列名称中的破折号产生“找不到对象”。错误 [英] Dash in column name yields "object not found" Error
问题描述
我具有一个从数据生成散点图的功能,其中提供了一个参数来选择用于着色点的列。这是一个简化的版本:
I have a function to generate scatter plots from data, where an argument is provided to select which column to use for coloring the points. Here is a simplified version:
library(ggplot2)
plot_gene <- function (df, gene) {
ggplot(df, aes(x, y)) +
geom_point(aes_string(col = gene)) +
scale_color_gradient()
}
其中 df
是 data.frame 包含列 x
, y
的列,然后是一堆基因名称。这对大多数基因名称都适用。但是,有些破折号会失败:
where df
is a data.frame with columns x
, y
, and then a bunch of gene names. This works fine for most gene names; however, some have dashes and these fail:
print(plot_gene(df, "Gapdh")) # great!
print(plot_gene(df, "H2-Aa")) # Error: object "H2" not found
似乎已解析基因
变量( H2-Aa
变为 H2-Aa
)。我该如何解决?有没有办法表明字符串不应该通过 aes_string
中的 eval
?
It appears the gene
variable is getting parsed ("H2-Aa"
becomes H2 - Aa
). How can I get around this? Is there a way to indicate that a string should not go through eval
in aes_string
?
如果您需要一些输入来玩,就像我的数据一样失败:
If you need some input to play with, this fails like my data:
df <- data.frame(c(1,2), c(2,1), c(1,2), c(2,1))
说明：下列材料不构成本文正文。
(** * EZ-Robotics Python backend: plugin runtime and transport gateway

    A shallow embedding of [src/python-backend/plugin_manager.py] and
    [src/python-backend/server.py], and the properties of the design
    document checked against it.

    Conventions of the embedding.

    - Python objects that are shared and mutated ([PluginInstance]s,
      producer [asyncio.Task]s with the queue they fill, background
      [handle_stream] tasks) live in stores of the host state and are
      referred to by identity, so that aliasing is preserved.
    - A Python exception deriving from [Exception] is represented by its
      [str(e)]; [asyncio.CancelledError] and [asyncio.TimeoutError] are
      handled where the source handles them.
    - Time is virtual and discrete.  A plugin coroutine waits at its
      suspension points ([await]), each annotated with its duration.
      Synchronous plugin code runs on the thread of the event loop: while
      a generator blocks (for instance in [time.sleep]) no other task runs
      and no timer of the loop fires, so its duration is recorded in the
      generator and is not seen by the loop.  The host's own processing is
      instantaneous.
    - The event loop is cooperative: each transition below is the code that
      runs between two suspension points of one task. *)

From Stdlib Require Import ZArith.
From stdpp Require Import base strings gmap list.

Open Scope string_scope.
Open Scope list_scope.

(** ** Python values and plugin entry points *)

Inductive outcome (A : Type) : Type :=
| Ok (a : A)
| Exc (e : string).
Arguments Ok {A} a.
Arguments Exc {A} e.

(** The values plugin code hands to the host.  A generator object is given
    by what iterating it does; [GBlock d] is synchronous code between two
    yields that keeps the thread for [d] time units. *)
#[warnings="-register-all"] Inductive value : Type :=
| VNone
| VBool (b : bool)
| VInt (n : Z)
| VStr (s : string)
| VList (xs : list value)
| VDict (kvs : list (string * value))
| VGenerator (g : generator)
| VAsyncGenerator (g : async_generator)
| VCoroutine
with generator : Type :=
| GReturn
| GYield (v : value) (k : generator)
| GRaise (e : string)
| GBlock (d : nat) (k : generator)
with async_generator : Type :=
| AReturn
| AYield (v : value) (k : async_generator)
| AAwait (d : nat) (k : async_generator)
| ARaise (e : string).

Abbreviation kwargs := (list (string * value)) (only parsing).

(** [data is None] *)
Definition is_None (v : value) : bool :=
  match v with VNone => true | _ => false end.

Definition type_name (v : value) : string :=
  match v with
  | VNone => "NoneType" | VBool _ => "bool" | VInt _ => "int"
  | VStr _ => "str" | VList _ => "list" | VDict _ => "dict"
  | VGenerator _ => "generator"
  | VAsyncGenerator _ => "async_generator" | VCoroutine => "coroutine"
  end.

(** The first value [json.dumps] rejects, for the message of its
    [TypeError]. *)
Fixpoint json_culprit (v : value) : option value :=
  match v with
  | VNone | VBool _ | VInt _ | VStr _ => None
  | VList xs =>
      (fix first (l : list value) : option value :=
         match l with
         | [] => None
         | x :: l' => match json_culprit x with
                      | Some c => Some c
                      | None => first l'
                      end
         end) xs
  | VDict kvs =>
      (fix first (l : list (string * value)) : option value :=
         match l with
         | [] => None
         | (_, x) :: l' => match json_culprit x with
                           | Some c => Some c
                           | None => first l'
                           end
         end) kvs
  | VGenerator _ | VAsyncGenerator _ | VCoroutine => Some v
  end.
colnames(df) <- c("x", "y", "Gapdh", "H2-Aa")
对于我的真实数据,我使用的是 read.table(...,header = TRUE)
并使用破折号获取列名称,因为
For my real data, I am using read.table(..., header=TRUE)
and get column names with dashes because the raw data files have them.
推荐答案
通常,R会非常努力地确保您的data.frame中具有列名,可以是有效的变量名。当使用使用非标准评估类型语法的函数时,使用非标准列名(那些不是有效的变量名)会导致问题。当专注于使用这样的变量名时,您通常必须将它们包装在中间。在正常情况下
Normally R tries very hard to make sure you have column names in your data.frame that can be valid variable names. Using non-standard column names (those that are not valid variable names) will lead to problems when using functions that use non-standard evaluation type syntax. When focused to use such variable names you often have to wrap them in back ticks. In the normal case
ggplot(df, aes(x, y)) +
geom_point(aes(col = H2-Aa)) +
scale_color_gradient()
# Error in FUN(X[[i]], ...) : object 'H2' not found
会返回错误,但是
ggplot(df, aes(x, y)) +
geom_point(aes(col = `H2-Aa`)) +
scale_color_gradient()
会工作。
如果您确实需要,可以在反引号中粘贴
You can paste in backticks if you really want
geom_point(aes_string(col = paste0("`", gene, "`")))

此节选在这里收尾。